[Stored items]
Content starts

(** * pip/locations.py: where pip looks for configs, builds and installs

    A shallow embedding of [pip/locations.py] and of the parts of the Python
    standard library it calls ([os.path], [os.mkdir], [open], [pwd], the
    distutils install command), followed by the properties of the module
    that are stated about it.

    Layout:
    - Python strings and the string methods the module uses;
    - [posixpath] and [ntpath], the two implementations of [os.path];
    - the world the module runs in (interpreter attributes, file system,
      process identity) and the monad of world-changing, raising
      computations;
    - the functions of [locations.py], in source order;
    - lemmas and theorems. *)

From Stdlib Require Import Ascii String List ZArith Lia Bool.
From stdpp Require Import base option strings gmap.

Local Open Scope string_scope.

(** ** Python strings *)

Module Str.

(** [s.startswith(pre)] *)
Fixpoint startswith (s pre : string) {struct pre} : bool :=
  match pre with
  | EmptyString => true
  | String a pre' =>
      match s with
      | EmptyString => false
      | String b s' => Ascii.eqb a b && startswith s' pre'
      end
  end.

Fixpoint last_char (s : string) : option ascii :=
  match s with
  | EmptyString => None
  | String c EmptyString => Some c
  | String _ s' => last_char s'
  end.

Definition first_char (s : string) : option ascii :=
  match s with
  | EmptyString => None
  | String c _ => Some c
  end.

Definition endswith_char (s : string) (c : ascii) : bool :=
  match last_char s with
  | Some d => Ascii.eqb d c
  | None => false
  end.

Definition char_in (c : ascii) (cs : list ascii) : bool :=
  existsb (Ascii.eqb c) cs.

(** [s[n:]] *)
Fixpoint drop (n : nat) (s : string) : string :=
  match n, s with
  | O, _ => s
  | S _, EmptyString => EmptyString
  | S n', String _ s' => drop n' s'
  end.

(** [s[:n]] *)
Fixpoint take (n : nat) (s : string) : string :=
  match n, s with
  | O, _ => EmptyString
  | S _, EmptyString => EmptyString
  | S n', String c s' => String c (take n' s')
  end.

(** [s[i:j]] for [0 <= i <= j] *)
Definition slice (i j : nat) (s : string) : string := take (j - i) (drop i s).

(** [s.replace(a, b)] for one-character [a] and [b] *)
Fixpoint replace (a b : ascii) (s : string) : string :=
  match s with
  | EmptyString => EmptyString
  | String c s' =>
      String (if Ascii.eqb c a then b else c) (replace a b s')
  end.

(** [s.lstrip(cs)] *)
Fixpoint lstrip (cs : list ascii) (s : string) : string :=
  match s with
  | EmptyString => EmptyString
  | String d s' => if char_in d cs then lstrip cs s' else s
  end.

(** [s.split(c)]: never empty, [''.split(c) = ['']] *)
Fixpoint split (c : ascii) (s : string) : list string :=
  match s with
  | EmptyString => [EmptyString]
  | String d s' =>
      if Ascii.eqb d c then EmptyString :: split c s'
      else match split c s' with
           | w :: ws => String d w :: ws
           | [] => [String d EmptyString]
           end
  end.

(** [c.join(l)] *)
Fixpoint join (c : ascii) (l : list string) : string :=
  match l with
  | [] => EmptyString
  | [w] => w
  | w :: ws => w ++ String c (join c ws)
  end.

(** [c * n] *)
Fixpoint repeat (c : ascii) (n : nat) : string :=
  match n with
  | O => EmptyString
  | S n' => String c (repeat c n')
  end.

(** [p[:i], p[i:]] where [i] is the index just after the last character
    of [p] that is one of [cs] (0 when there is none) *)
Fixpoint rcut (cs : list ascii) (s : string) : string * string :=
  match s with
  | EmptyString => (EmptyString, EmptyString)
  | String d s' =>
      let '(h, t) := rcut cs s' in
      if char_in d cs then (String d h, t)
      else match h with
           | EmptyString => (EmptyString, String d t)
           | _ => (String d h, t)
           end
  end.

Content ends

:: WORK TO BE COMPLETED ::
List every line in the records above that contains the word "replace".

:: OUTPUT OF THE EXERCISE ::
(** [s.replace(a, b)] for one-character [a] and [b] *)
Fixpoint replace (a b : ascii) (s : string) : string :=
      String (if Ascii.eqb c a then b else c) (replace a b s')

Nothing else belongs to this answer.